PDF Analysis Intro and OpenActions Entries

Published: 2022-07-29
Last Updated: 2022-07-29 16:29:46 UTC
by Johannes Ullrich (Version: 1)
0 comment(s)

This diary was contributed by Jesse La Grew

Many of the tools used to manage email systems filter malicious content before they ever arrive in a user’s inbox. It is becoming rarer to see a malicious document delivered after having the attachments screened through a variety of scanners and malware detonation sandboxes. There are certainly exceptions as creators of these documents improve methods of evasion. A PDF may still get delivered to an inbox and need to be analyzed manually.

An excellent tool is pdf-parser.py [1] and is included within the Remnux VM [2]. First, getting a general idea of what to expect in the document can be useful before getting into the details.

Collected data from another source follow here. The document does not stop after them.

(** * InstaScan: aggregation and analysis engine

    A shallow embedding of [src/Instascan.py] (class [InstaScan]) and the
    properties of its analysis functions.

    Python objects are embedded as follows.
    - [int] is [Z]; a [float] is kept as the rational number it is equal to,
      and the float quotient of two ints ([/]) is the double nearest to their
      quotient.
    - [str] is [string].
    - a [dict] is an association list in insertion order: iteration order is
      observable in the program ([max] over [items()], [keys()] as CSV field
      names).
    - an exception is a value of [exn]; code that may raise returns
      [result A].
    - a lazy provider sequence is the function giving the outcome of its
      n-th [next()] call. *)

From Stdlib Require Import ZArith QArith List String Ascii Bool Lia Arith.
From Stdlib Require Import Permutation DecimalString FinFun.
From Stdlib Require Floats.SpecFloat.
Import ListNotations.

#[local] Set Warnings "-register-all".
Local Open Scope string_scope.
Local Open Scope list_scope.
Local Open Scope Z_scope.

(** ** Python values *)

Module Py.

Inductive key : Type :=
| KStr (s : string)
| KInt (n : Z).

Definition key_eqb (a b : key) : bool :=
  match a, b with
  | KStr s, KStr t => String.eqb s t
  | KInt n, KInt m => Z.eqb n m
  | _, _ => false
  end.

Inductive exn : Type :=
| KeyError (k : key)
| IndexError
| ZeroDivisionError
| ValueError (msg : string)
| ConnectionException (msg : string).

Inductive result (A : Type) : Type :=
| Ok (a : A)
| Raise (e : exn).
Arguments Ok {A} a.
Arguments Raise {A} e.
(** Every strategy but the geographic one selects an available instance. *)
Lemma select_instance_member lb req env :
  String.eqb (current_strategy lb) "geographic" = false ->
  get_available_instances lb <> [] ->
  exists r inst,
    fst (select_instance lb (get_available_instances lb) req env) = Ok (Some (r, inst))
    /\ In (r, inst) (get_available_instances lb).
Proof.
  intros Hgeo Hne. unfold select_instance. rewrite Hgeo.
  assert (Hleast : exists r inst,
             _least_connections (get_available_instances lb) = Some (r, inst)
             /\ In (r, inst) (get_available_instances lb)).
  { destruct (least_connections_elem _ Hne) as ([r inst] & ? & ?). by exists r, inst. }
  assert (Haware : forall o, exists r inst,
             fst (_session_aware lb (get_available_instances lb) o (utcnow env))
             = Some (r, inst)
             /\ In (r, inst) (get_available_instances lb)).
  { intros o. unfold _session_aware.
    destruct (get_available_instances lb) as [| x xs] eqn:Hav; [done |].
    rewrite <- Hav in *.
    destruct (truthy_opt o); [| exact Hleast].
    destruct (get_instance_for_session _ _ _) as [[iid |] sm']; [| exact Hleast].
    destruct (truthy iid); [| exact Hleast].
    cbn [instances with_session_manager].
    destruct (dict_find (instances lb) iid 0) as [[r inst] |] eqn:Hfind;
      [| exact Hleast].
    destruct (ref_in r _ && _) eqn:Hcond; [| exact Hleast].
    apply andb_true_iff in Hcond as [_ Hh]. apply String.eqb_eq in Hh.
    exists r, inst. split; [done |].
    destruct (dict_find_lookup _ _ _ _ _ Hfind) as [Hlook _].
    rewrite Nat.sub_0_r in Hlook.
    unfold get_available_instances. apply filter_In. split.
    - apply (values_from_lookup 0 _ r iid inst Hlook).
    - apply is_available_spec. by left. }
  destruct (String.eqb (current_strategy lb) "session_aware").
  { destruct (Haware (req_session_id req)) as (r & inst & Hsel & Hin).
    destruct (_session_aware lb _ (req_session_id req) (utcnow env)) as [sel lb'].
    cbn [fst] in *. subst sel. by exists r, inst. }
  destruct (String.eqb (current_strategy lb) "round_robin").
  { destruct (round_robin_member lb _ Hne) as ([r inst] & -> & _ & Hin).
    by exists r, inst. }
  destruct (String.eqb (current_strategy lb) "least_connections").
  { destruct Hleast as (r & inst & -> & Hin). by exists r, inst. }
  destruct (String.eqb (current_strategy lb) "weighted_round_robin").
  { destruct (weighted_round_robin_member _ (random_uniform env) Hne)
      as ([r inst] & -> & Hin). by exists r, inst. }
  destruct (Haware None) as (r & inst & Hsel & Hin).
  destruct (_session_aware lb _ None (utcnow env)) as [sel lb'].
  cbn [fst] in *. subst sel. by exists r, inst.
Qed.

(** *** [route_call] as a whole *)

(** A success comes from a selection followed by the served statements. *)
Lemma route_call_success_inv lb req env env' routed lb' :
  route_call lb req env env' = (Success routed, lb') ->
  exists r inst lb1,
    select_instance lb (get_available_instances lb) req env
    = (Ok (Some (r, inst)), lb1)
    /\ serve lb1 r inst req env env' = (Ok routed, lb').
Proof.
  unfold route_call, route_call_try.
  destruct (negb (nonempty (get_available_instances lb))); [discriminate |].
  destruct (select_instance lb (get_available_instances lb) req env)
    as [[[[r inst] |] | e] lb1]; [| discriminate | discriminate].
  destruct (serve lb1 r inst req env env') as [[routed0 | e] lb2] eqn:Hserve;
    [| discriminate].
  intros [= <- <-]. by exists r, inst, lb1.
Qed.

Lemma keys_shape d d' :
  fleet_shape d' = fleet_shape d -> map fst d' = map fst d.
Proof.
  revert d. induction d' as [| [k' v'] d' IH]; intros [| [k v] d] Heq; try done.
  injection Heq as -> _ _ _ Hrest. cbn [map fst]. f_equal. by apply IH.
Qed.

Lemma wf_instances_shape lb lb' :
  fleet_shape (instances lb') = fleet_shape (instances lb) ->
  wf_instances lb -> wf_instances lb'.
Proof.
  intros Hs [Hnd Hk]. split; [by rewrite (keys_shape _ _ Hs) | by eapply keyed_shape].
Qed.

pdf-parser.py <filename> -a


Image 1: Output of pdf-parser.py highlighting the Object ID

The summary will give some general information about the document and some indicators on where to pivot for your investigation. It is important to look at riskier document behavior or content, such as included JavaScript, actions that happen when a document is opened, or links a user may click on. In this case, there is an action when the file is opened and a URI. We’ll look at the /OpenAction object detail first.

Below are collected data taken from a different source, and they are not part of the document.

(** * mole-go: the FRP tunnel supervisor ([MoleService])

    A shallow embedding of [frpc_res_darwin.go] (package [main]): the user
    configuration, the projection of that configuration into the [frpc.toml]
    structure, the supervisor of the [frpc] subprocess and its log buffer.

    The operating system is an explicit [World]: a file system, the outcomes
    of the fallible system calls still to come, the clock and the trace of
    the externally visible actions.  Methods of [*MoleService] are state
    transformers over the pair of the service and the world. *)

From Stdlib Require Import ZArith String Ascii List.
From Stdlib.Strings Require Import Byte.
From stdpp Require Import base tactics option list gmap strings fin_maps pretty.

Set Warnings "-register-all".

Local Open Scope string_scope.
Local Open Scope list_scope.
Local Open Scope Z_scope.

(** ** Data model *)

(** [type ProxyRule struct]. Go's [int] fields carry no arithmetic here and
    are kept as [Z]. *)
Record ProxyRule := mkProxyRule {
  ID : string;
  Enabled : bool;
  ProxyType : string;
  Name : string;
  LocalIP : string;
  LocalPort : Z;
  RemotePort : Z;
  Domains : list string
}.
(** X4.  Called on a path that is not a directory (missing, or a file),
    [eliminar_antiguos] does not raise: [os.listdir] fails inside its
    [try], so it logs the error, returns 0 and leaves the disk as it is. *)
Theorem eliminar_antiguos_carpeta_ausente
        (w : mundo) (carpeta ultimo_fichero : string) :
  os_path_isdir (fs w) carpeta = false ->
  Files.eliminar_antiguos carpeta ultimo_fichero w
  = (Ok 0, {| fs := fs w;
              traza := traza w
                       ++ [Log ERROR (ErrorEliminando carpeta OSError)] |}).
Proof.
  intros H. apply eliminar_antiguos_sin_listado.
  now apply os_listdir_no_directorio.
Qed.

(** *** The lines of a call *)

Lemma paso_avisos (carpeta ultimo fichero : string) (w : mundo) (n : nat) :
  exists r w' avisos,
    Files.eliminar_antiguos_paso carpeta ultimo fichero (w, n)
    = (r, (w', List.length avisos + n))
    /\ traza w' = traza w ++ avisos
    /\ Forall es_aviso_eliminado avisos.
Proof.
  destruct (os_path_isfile (fs w) (PosixPath.join carpeta fichero)
            && negb (fichero =? ultimo)) eqn:E.
  - destruct (FS.os_remove (fs w) (PosixPath.join carpeta fichero)) as [f'|] eqn:R.
    + rewrite (paso_elimina _ _ _ _ _ f' E R).
      eexists _, _, [_]. split; [reflexivity|]. split; [reflexivity|].
      now repeat constructor.
    + rewrite (paso_falla _ _ _ _ _ E R).
      exists (Raise OSError), w, []. rewrite app_nil_r. now repeat split.
  - rewrite (paso_conserva _ _ _ _ _ E).
    exists (Ok tt), w, []. rewrite app_nil_r. now repeat split.
Qed.

Lemma bucle_avisos (carpeta ultimo : string) (ns : list string) :
  forall (w : mundo) (n : nat),
  exists r w' avisos,
    for_each ns (Files.eliminar_antiguos_paso carpeta ultimo) (w, n)
    = (r, (w', List.length avisos + n))
    /\ traza w' = traza w ++ avisos
    /\ Forall es_aviso_eliminado avisos.
Proof.
  induction ns as [|k ns IH]; intros w n.
  - exists (Ok tt), w, []. rewrite app_nil_r. now repeat split.
  - cbn [for_each]. unfold bind.
    destruct (paso_avisos carpeta ultimo k w n) as (r & w1 & a1 & -> & Ht1 & Hl1).
    destruct r as [[]|e].
    + destruct (IH w1 (List.length a1 + n)) as (r & w2 & a2 & -> & Ht2 & Hl2).
      exists r, w2, (a1 ++ a2). split; [|split].
      * rewrite length_app. do 2 f_equal. lia.
      * now rewrite Ht2, Ht1, app_assoc.
      * now apply Forall_app.
    + now exists (Raise e), w1, a1.
Qed.

(** X5.  [eliminar_antiguos] never raises, whatever the path and the disk.
    What it adds to the log is one line per file it has deleted, as many
    as the number it returns, followed by at most one error line: the one
    of the exception that ended its loop. *)
Theorem eliminar_antiguos_no_lanza
        (carpeta ultimo_fichero : string) (w : mundo) :
  exists (n : nat) (w' : mundo) (avisos cola : list evento),
    Files.eliminar_antiguos carpeta ultimo_fichero w = (Ok n, w')
    /\ traza w' = traza w ++ avisos ++ cola
    /\ Forall es_aviso_eliminado avisos
    /\ List.length avisos = n
    /\ (cola = []
        \/ exists e, cola = [Log ERROR (ErrorEliminando carpeta e)]).
Proof.
  destruct (os_listdir (fs w) carpeta) as [ns|] eqn:Hls.
  - unfold Files.eliminar_antiguos, with_locals, bind, try_except.
    unfold on_world at 1. unfold llamar. cbn [fst snd]. rewrite Hls.
    destruct (bucle_avisos carpeta ultimo_fichero ns w 0)
      as (r & w1 & avisos & -> & Ht & Hl).
    rewrite Nat.add_0_r. destruct r as [[]|e].
    + exists (List.length avisos), w1, avisos, []. cbn.
      rewrite app_nil_r. repeat split; try assumption. now left.
    + cbn. eexists (List.length avisos), _, avisos, [_]. cbn.
      split; [reflexivity|]. split; [now rewrite Ht, <- app_assoc|].
      split; [exact Hl|]. split; [reflexivity|]. right. now exists e.
  - rewrite (eliminar_antiguos_sin_listado w carpeta ultimo_fichero Hls).
    eexists 0, _, [], [_]. cbn. split; [reflexivity|]. split; [reflexivity|].
    split; [constructor|]. split; [reflexivity|]. right. now exists OSError.
Qed.

(** *** What a call keeps *)

Lemma length_conservados (u : string) (es : list (string * node)) :
  List.length es
  = List.length (filter (conservado u) es)
    + List.length (filter (obsoleto u) es).
Proof.
  induction es as [|e es IH]; [reflexivity|]. cbn [filter].
  unfold conservado at 1. destruct (obsoleto u e); cbn [negb List.length]; lia.
Qed.

Lemma conservado_directorio (u k : string) (d : list (string * node)) :
  conservado u (k, Dir d) = true.
Proof. reflexivity. Qed.

Lemma conservado_ultimo (u : string) (nd : node) : conservado u (u, nd) = true.
Proof.
  unfold conservado, obsoleto. cbn [fst snd]. rewrite String.eqb_refl.
  cbn [negb]. now rewrite andb_false_r.
Qed.

(** X6.  On a folder of a well-formed disk, whether a removal fails or not,
    [eliminar_antiguos] rewrites that folder only, and only by taking
    entries out: what is left was there, every subdirectory and every entry
    named [ultimo_fichero] is still there, and the number returned is the
    number of entries that are gone. *)
Theorem eliminar_antiguos_respeta
        (w : mundo) (carpeta ultimo_fichero : string)
        (loc : list string) (es : list (string * node)) :
  wf (fs w) = true ->
  locate (fs w) carpeta = Some loc ->
  lookup (root (fs w)) loc = Some (Dir es) ->
  exists (n : nat) (es' : list (string * node)) (evs : list evento),
    Files.eliminar_antiguos carpeta ultimo_fichero w
    = (Ok n, {| fs := con_entradas (fs w) loc es'; traza := traza w ++ evs |})
    /\ (forall e, In e es' -> In e es)
    /\ (forall k d, In (k, Dir d) es -> In (k, Dir d) es')
    /\ (forall nd, In (ultimo_fichero, nd) es -> In (ultimo_fichero, nd) es')
    /\ List.length es = List.length es' + n.
Proof.
  intros Hwf Hl Hd.
  destruct (primer_fallo ultimo_fichero es)
    as [Hrm|(pre & k & sz & post & -> & Hk & Hrm)].
  - exists (List.length (filter (obsoleto ultimo_fichero) es)),
      (filter (conservado ultimo_fichero) es),
      (avisos_eliminados carpeta (filter (obsoleto ultimo_fichero) es)).
    split; [now apply eliminar_antiguos_sin_fallo|].
    split; [intros e He; now apply filter_In in He|].
    split; [|split].
    + intros k d HIn. apply filter_In. split; [exact HIn|reflexivity].
    + intros nd HIn. apply filter_In. split; [exact HIn|].
      apply conservado_ultimo.
    + apply length_conservados.
  - exists (List.length (filter (obsoleto ultimo_fichero) pre)),
      (filter (conservado ultimo_fichero) pre ++ (k, File sz false) :: post),
      (avisos_eliminados carpeta (filter (obsoleto ultimo_fichero) pre)
       ++ [Log ERROR (ErrorEliminando carpeta OSError)]).
    split; [now apply eliminar_antiguos_con_fallo|].
    split; [|split; [|split]].
    + intros e He. apply in_or_app. apply in_app_or in He as [He|He].
      * left. now apply filter_In in He.
      * now right.
    + intros k0 d HIn. apply in_or_app. apply in_app_or in HIn as [HIn|HIn].
      * left. apply filter_In. split; [exact HIn|reflexivity].
      * now right.
    + intros nd HIn. apply in_or_app. apply in_app_or in HIn as [HIn|HIn].
      * left. apply filter_In. split; [exact HIn|]. apply conservado_ultimo.
      * now right.
    + rewrite !length_app. cbn [List.length].
      rewrite (length_conservados ultimo_fichero pre) at 1. lia.
Qed.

pdf-parser.py <filename> -o 11

output of pf-parser.py highlighting the OpenAction property
Image 2: Output of pdf-parser.py highlighting OpenAction

There is a lot of information to unpack. This can be challenging if unfamiliar with the PDF standards. A useful resource is the Adobe Acrobat Developer Resources [3] and the latest formatting document from Adobe [4].

/OpenAction [6 0 R /FitH null]

Excerpt from Adobe PDF Documentation
OpenAction “…A value specifying a destination that shall be displayed or an action that shall be performed when the document is opened…” [4, page 74]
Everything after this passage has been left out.